Elementary particles and Higgs boson
Modern science assumes that elementary particles are the most fundamental unit that composes the world. It is the smallest unit that matter is composed of. There are 17 types of elementary particles confirmed in the standard model of physics including matter-compositing particles, force-carrying particles, and the Higgs boson that gives elementary particles mass.
The existence of mass is a mystery to us. Our mass is due to the kinetic energy of quarks (elementary particles composing matter) moving close to the speed of light. However, the electrons that support our daily lives are found to have mass as well. Electrons are elementary particles, in other words, they have nothing inside, or no kinetic energy in them.
Then why do electrons have mass? The Higgs boson explains this. According to the theory, the Higgs boson in the vacuum prevents electrons from moving. If the Higgs boson really exists in the vacuum, adding great energy would send the Higgs boson particles out.
This is what the ILC is trying to experiment on.
The Higgs boson has a completely different nature from other particles. One aspect of this is that they have zero “spin.” Why is that? Isn’t there anything related to them? We need a super-advanced accelerator, the ILC to solve this mystery.
Theory beyond the standard model
The standard model of physics is the framework that is widely accepted in the field of particle physics. The sole last element that is said to exist but was never identified was the Higgs boson. On July 4, 2012, The European Organization for Nuclear Research (CERN) received news that new particles that seemed to be the Higgs boson were identified.
Was the last element found? Do we now know everything about elementary particles?

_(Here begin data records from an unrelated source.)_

(* ===== verification/JsonSyntax.v ===== *)
(** * JSON text

    The text of a document: a printer and a recursive-descent parser for the grammar
    of RFC 8259, with the compact layout and the escapes [serde_json] writes.  The
    parser reads back what the printer wrote, whatever follows it; [json_text] is the
    instance of [JsonText] the concrete runs of the development use.  (The limit of
    128 nested containers [serde_json] reads is left out; the documents of the service
    are not nested that deep.) *)

From S2P Require Import Prelude Bytes Json.
From Stdlib Require Import Strings.Byte.
From Stdlib Require DecimalFacts DecimalN.
Import Corelib.Init.Decimal(uint(..), unorm, nzhead, nb_digits).
#[local] Open Scope Z_scope.

(** ** Induction over documents *)

Section value_induction.
Context (P : Value → Prop).
Hypothesis (Hnull : P JNull) (Hbool : ∀ b, P (JBool b)) (Hnumber : ∀ z, P (JNumber z)) (Hfloat : ∀ t, P (JFloat t))
           (Hstring : ∀ s, P (JString s)) (Harray : ∀ l, Forall P l → P (JArray l))
           (Hobject : ∀ fields, Forall (λ f, P f.2) fields → P (JObject fields)).

Fixpoint Value_nested_ind (v : Value) : P v :=
  match v with
  | JNull => Hnull
  | JBool b => Hbool b
  | JNumber z => Hnumber z
  | JFloat t => Hfloat t
  | JString s => Hstring s
  | JArray l =>
      Harray l ((fix go l : Forall P l :=
                   match l with
                   | [] => @List.Forall_nil _ _
                   | x :: r => @List.Forall_cons _ _ x r (Value_nested_ind x) (go r)
                   end) l)
  | JObject fields =>
      Hobject fields ((fix go l : Forall (λ f, P f.2) l :=
                         match l with
                         | [] => @List.Forall_nil _ _
                         | f :: r => @List.Forall_cons _ _ f r (Value_nested_ind f.2) (go r)
                         end) fields)
  end.
End value_induction.

(** ** Digits *)

Fixpoint uint_bytes (d : uint) : bytes :=
  match d with
  | Nil => []
  | D0 d => x30 :: uint_bytes d | D1 d => x31 :: uint_bytes d | D2 d => x32 :: uint_bytes d
  | D3 d => x33 :: uint_bytes d | D4 d => x34 :: uint_bytes d | D5 d => x35 :: uint_bytes d
  | D6 d => x36 :: uint_bytes d | D7 d => x37 :: uint_bytes d | D8 d => x38 :: uint_bytes d
  | D9 d => x39 :: uint_bytes d
  end.
(* ===== verification/Config.v ===== *)
(** * Configuration

    The configuration records of [src/src/config.rs], [da_api/config.rs],
    [rollups/nitro/config.rs], [rollups/nitro/feed/*.rs] and
    [submitter/submitter.rs], with their [Default] values.  A [Duration]
    field is in nanoseconds, a [_ms] or [_secs] field in its unit.  A [url::Url] is kept as the string it serialises to; the
    light client's [Genesis] and alloy's [Address] are types of other crates and
    stay parameters. *)

From S2P Require Import Prelude.

(** ** Streamer and channels *)

Record StreamerConfig := {
  initial_backoff_ms : Z;
  max_backoff_ms : Z;
  retry_broadcast_delay_ms : Z;
  starting_pos : Z;
  starting_hotshot_height : Z;
  max_full_queue_entries : nat;
  hotshot_stall_warn_ms : Z;
  progress_log_interval_ms : Z;
}.

Definition default_StreamerConfig : StreamerConfig := {|
  initial_backoff_ms := 1000;
  max_backoff_ms := 30000;
  retry_broadcast_delay_ms := 300;
  starting_pos := 0;
  starting_hotshot_height := 0;
  max_full_queue_entries := 1000;
  hotshot_stall_warn_ms := 30000;
  progress_log_interval_ms := 15000;
|}.

Record AdvancedConfig := {
  espresso_finalized_message_channel_capacity : nat;
  verification_channel_capacity : nat;
  hotshot_transaction_channel_capacity : nat;
  submitter_input_channel_capacity : nat;
}.

Definition default_AdvancedConfig : AdvancedConfig := {|
  espresso_finalized_message_channel_capacity := 100;
  verification_channel_capacity := 100;
  hotshot_transaction_channel_capacity := 300;
  submitter_input_channel_capacity := 100;
|}.

Record SubmitterConfig := {
  max_in_flight : nat;
  finalization_wait_ms : Z;
  sub_initial_backoff_ms : Z;
  sub_max_backoff_ms : Z;
  max_finalization_poll_retries : Z;
}.

Definition default_SubmitterConfig : SubmitterConfig := {|
  max_in_flight := 4;
  finalization_wait_ms := 5000;
  sub_initial_backoff_ms := 100;
  sub_max_backoff_ms := 10000;
  max_finalization_poll_retries := 5;
|}.

(** ** Rollup and TEE types *)

Inductive RollupType := RollupNitro.

Inductive TeeType := TeeNitro | TeeTest.

#[export] Instance TeeType_eq_dec : EqDecision TeeType.
Proof. solve_decision. Defined.

Record RollupConfig (C : Type) := {
  ty : RollupType;
  namespace_id : Z;
  stack : C;
}.

Arguments ty {C}.
Arguments namespace_id {C}.
Arguments stack {C}.

(** ** DA API *)

Record DaProviderConfig := {
  name : string;
  endpoint_url : string;
  is_anytrust : bool;
  anytrust_fallback_url : option string;
}.

Definition calldata_provider : DaProviderConfig := {|
  name := "calldata";
  endpoint_url := "";
  is_anytrust := false;
  anytrust_fallback_url := None;
|}.

Record DaApiConfig := {
  listen_addr : string;
  da_providers : list DaProviderConfig;
  calldata_max_size : option Z;
}.

Definition default_DaApiConfig : DaApiConfig := {|
  listen_addr := "";
  da_providers := [];
  calldata_max_size := None;
|}.

Definition DEFAULT_CALLDATA_MAX_SIZE : Z := 1000000.

Definition resolve_calldata_max_size (explicit : option Z) : Z :=
  default DEFAULT_CALLDATA_MAX_SIZE explicit.

(** ** Feed and Nitro stack *)

Record WsBroadcastServerConfig := {
  addr : string;
  port : Z;
  ping : Z;
  client_timeout : Z;
  write_timeout : Z;
  require_version : bool;
  ws_enable_compression : bool;
  require_compression : bool;
}.

Definition default_WsBroadcastServerConfig : WsBroadcastServerConfig := {|
  addr := "0.0.0.0";
  port := 9642;
  ping := 5 * 10 ^ 9;
  client_timeout := 15 * 10 ^ 9;
  write_timeout := 2 * 10 ^ 9;
  require_version := false;
  ws_enable_compression := true;
  require_compression := false;
|}.

Record BroadcasterConfig := {
  broadcast_channel_capacity : nat;
  ws_server : WsBroadcastServerConfig;
}.

Definition default_BroadcasterConfig : BroadcasterConfig := {|
  broadcast_channel_capacity := 512;
  ws_server := default_WsBroadcastServerConfig;
|}.

Section addressed.
Context {Address : Type}.

Record BroadcasterClientConfig := {
  reconnect_initial_backoff : Z;
  reconnect_maximum_backoff : Z;
  timeout : Z;
  retry_connect_max_backoff : Z;
  retry_connect_backoff_step : Z;
  enable_compression : bool;
  require_feed_server_version : bool;
  require_chain_id : bool;
  trusted_sequencer_addresses : list Address;
}.

Definition default_BroadcasterClientConfig : BroadcasterClientConfig := {|
  reconnect_initial_backoff := 10 ^ 9;
  reconnect_maximum_backoff := 64 * 10 ^ 9;
  timeout := 20 * 10 ^ 9;
  retry_connect_max_backoff := 15 * 10 ^ 9;
  retry_connect_backoff_step := 500 * 10 ^ 6;
  enable_compression := true;
  require_feed_server_version := false;
  require_chain_id := false;
  trusted_sequencer_addresses := [];
|}.

Record FeedConfig := {
  client : BroadcasterClientConfig;
  server : BroadcasterConfig;
  web_socket_url : string;
  current_message_count : Z;
}.

Record NitroConfig := {
  legacy_signer_addresses : list Address;
  chain_id : Z;
  feed : FeedConfig;
  l1_http_url : string;
  l1_ws_url : string;
  sequencer_inbox_address : Address;
  log_scan_step : Z;
  max_l1_blocks_to_scan_on_startup : Z;
  l1_finalized_poll_interval_ms : Z;
}.

Record KeyManagerConfig := {
  tee_verifier_address_cfg : Address;
  attestation_verifier_url : string;
  max_register_attempts_cfg : Z;
  attestation_client_timeout_secs : Z;
  tee_type_cfg : TeeType;
}.
End addressed.

Arguments BroadcasterClientConfig : clear implicits.
Arguments FeedConfig : clear implicits.
Arguments NitroConfig : clear implicits.
Arguments KeyManagerConfig : clear implicits.

Definition default_log_scan_step : Z := 10000.

Definition default_l1_finalized_poll_interval_ms : Z := 12000.

Definition default_max_register_attempts : Z := 3.

Definition default_attestation_client_timeout_secs : Z := 5 * 60.

(** ** Espresso client and the whole service *)

Record EspressoClientConfig := {
  base_url : string;
  client_timeout_secs : Z;
}.

Definition default_client_timeout_secs : Z := 30.

Record LightClientConfig (Genesis : Type) := {
  genesis : Genesis;
  fallback_query_urls : list string;
  db_path : option string;
  num_stake_tables_in_memory : nat;
  fallback_delay_ms : Z;
}.

Arguments genesis {Genesis}.
Arguments fallback_query_urls {Genesis}.
Arguments db_path {Genesis}.
Arguments num_stake_tables_in_memory {Genesis}.
Arguments fallback_delay_ms {Genesis}.

Definition default_num_stake_tables_in_memory : nat := 100.

Definition default_fallback_delay_ms : Z := 300.

Record EspressoConfig (Genesis : Type) := {
  ec_client : EspressoClientConfig;
  light_client : LightClientConfig Genesis;
}.

Arguments ec_client {Genesis}.
Arguments light_client {Genesis}.

Record ServiceConfig (Genesis Address C : Type) := {
  espresso_client : EspressoConfig Genesis;
  streamer : StreamerConfig;
  rollup : RollupConfig C;
  da_server : DaApiConfig;
  submitter : SubmitterConfig;
  advanced : AdvancedConfig;
  key_manager : KeyManagerConfig Address;
  is_fresh_deployment : bool;
}.

Arguments espresso_client {Genesis Address C}.
Arguments streamer {Genesis Address C}.
Arguments rollup {Genesis Address C}.
Arguments da_server {Genesis Address C}.
Arguments submitter {Genesis Address C}.
Arguments advanced {Genesis Address C}.
Arguments key_manager {Genesis Address C}.
Arguments is_fresh_deployment {Genesis Address C}.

Unfortunately that is not the case. While the standard model explains the current universe very well, the theory contradicts itself in a number of ways. We need a new theory that exceeds the existing standard model to fully understand the physics of the universe.

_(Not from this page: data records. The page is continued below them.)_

(** C11. What [try_broadcast_feed_message] does, exactly.  The maximal run of
    queued messages that follows [last_broadcast_position] without a gap is a
    part [sent] and a part [rest]: the channel accepts the messages of [sent], in
    order, and the position moves past them and nothing else of the streamer
    changes; [rest] is empty and the retry state is untouched, or its first
    message was offered and the channel was full, and then a retry is scheduled, or
    the channel was closed. *)
Theorem broadcast_progress s r c s' r' c' :
  streamer_inv s → is_u64 (last_broadcast_position s) →
  try_broadcast_feed_message s r c = (s', r', c') →
  ∃ sent rest c1,
    numbered (last_broadcast_position s) (sent ++ rest) ∧
    (∀ e, e ∈ sent ++ rest → e ∈ queue s) ∧
    (∀ e, e ∈ queue s → sequence_number e ≠ last_broadcast_position s + 1 + zlen (sent ++ rest)) ∧
    accepts c (convert_entry_to_feed_message <$> sent) c1 ∧
    s' = set_last_broadcast s (last_broadcast_position s + zlen sent) ∧
    match rest with
    | [] => c' = c1 ∧ r' = r
    | e :: _ => (try_send c1 (convert_entry_to_feed_message e) = (c', SendFull) ∧ r' = schedule r) ∨
                (try_send c1 (convert_entry_to_feed_message e) = (c', SendClosed) ∧ r' = r)
    end.
Proof.
  intros Hi Hp H. unfold try_broadcast_feed_message in H.
  destruct (find_contiguous_spec (queue s) _ (inv_sorted _ Hi) (queue_u64 s Hi) Hp) as (Hn & Hin & Hend).
  destruct (broadcast_loop_exact _ _ _ _ _ _ _ _ H Hn eq_refl) as (sent & rest & c1 & E & ? & ? & ?).
  rewrite E in Hn, Hin, Hend. by exists sent, rest, c1.
Qed.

There are powerful theories that could replace the standard model including the super-symmetry hypothesis, the composite particle hypothesis and the extra dimensions hypothesis. Which one is right? The ILC is expected to find the answer as the most suitable experimental tool.

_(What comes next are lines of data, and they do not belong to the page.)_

(* ===== verification/Rlp.v ===== *)
(** * RLP of the Nitro messages

    The hand-written codecs of [src/src/rollups/nitro/types.rs] for
    [L1IncomingMessageHeader], [L1IncomingMessage] and [MessageWithMetadata].
    The primitives of the crate [alloy_rlp] they are built from (headers,
    integers, byte strings, the derived codec of [BatchDataStats]) are a class;
    the laws state RLP as the Ethereum specification defines it. *)

From S2P Require Import Prelude Bytes Slice Config Rollup NitroTypes.

(** [alloy_rlp::Error] *)
Inductive rlp_error :=
| Overflow
| LeadingZero
| InputTooShort
| NonCanonicalSingleByte
| NonCanonicalSize
| UnexpectedLength
| UnexpectedString
| UnexpectedList
| ListLengthMismatch (expected got : Z)
| RlpCustom (msg : string).

#[export] Instance rlp_error_eq_dec : EqDecision rlp_error.
Proof. solve_decision. Defined.

(** [alloy_rlp::PayloadView]: a string's bytes, or the encoded items of a list. *)
Inductive payload_view :=
| PvString (b : bytes)
| PvList (items : list bytes).

(** The traits [Encodable] and [Decodable] of a type; [decode] returns the value
    and the rest of the buffer. *)
Record codec (T : Type) := {
  encode : T → bytes;
  encoded_length : T → nat;
  decode : bytes → result (T * bytes) rlp_error;
}.

Arguments encode {T}.
Arguments encoded_length {T}.
Arguments decode {T}.

Class AlloyRlp := {
  header_encode : bool → nat → bytes;
  length_of_length : nat → nat;
  decode_raw : bytes → result (payload_view * bytes) rlp_error;
  u8_codec : codec Z;
  u64_codec : codec Z;
  u256_codec : codec U256;
  address_codec : codec Address;
  b256_codec : codec B256;
  bytes_codec : codec bytes;
  stats_codec : codec BatchDataStats;
}.

(** [alloy_rlp::decode_exact]: the whole buffer is one value. *)
Definition decode_exact {T} (dec : bytes → result (T * bytes) rlp_error) (buf : bytes)
    : result T rlp_error :=
  match dec buf with
  | Ok (v, []) => Ok v
  | Ok (_, _ :: _) => Err UnexpectedLength
  | Err e => Err e
  end.

Inductive NilPolicy := EmptyStringOnly | EmptyListOnly.

Section codecs.
Context {A : AlloyRlp}.
Open Scope cas_scope.

Definition decode_optional_field {T} (dec : bytes → result (T * bytes) rlp_error) (buf : bytes)
    (nil_policy : NilPolicy) : result (option T) rlp_error :=
  let? '(view, _) := decode_raw buf in
  match view, nil_policy with
  | PvString [], EmptyStringOnly => Ok None
  | PvString _, EmptyListOnly => Err UnexpectedString
  | PvList [], EmptyListOnly => Ok None
  | PvList _, EmptyStringOnly => Err UnexpectedList
  | _, _ => let? v := decode_exact dec buf in Ok (Some v)
  end.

Generation and control of a nano-beam
ILC beams are in an extremely thin ribbon shape and have 10 billion electrons and positrons in them. The size of the beam is 5 nanometers wide at the point of collision. It is as small as 100 hydrogen atoms. They are made small in order to increase the density of electrons and positrons in the beam and increase the frequency of collisions. Electrons and positrons are so small that they don’t seem to have any size and the inside of the beam is hollow even with 10 billion of them.
The ILC adopts technologies to create these ultra-small beams and super technologies to control the colliding point of the beams at a nanometer level of accuracy.
The LHC or the Large Hadron Collider. A Hadron is a large circular accelerator 27km in diameter. Hadrons are particles with inner structure. The LHC forces protons composed of three quarks to collide with each other.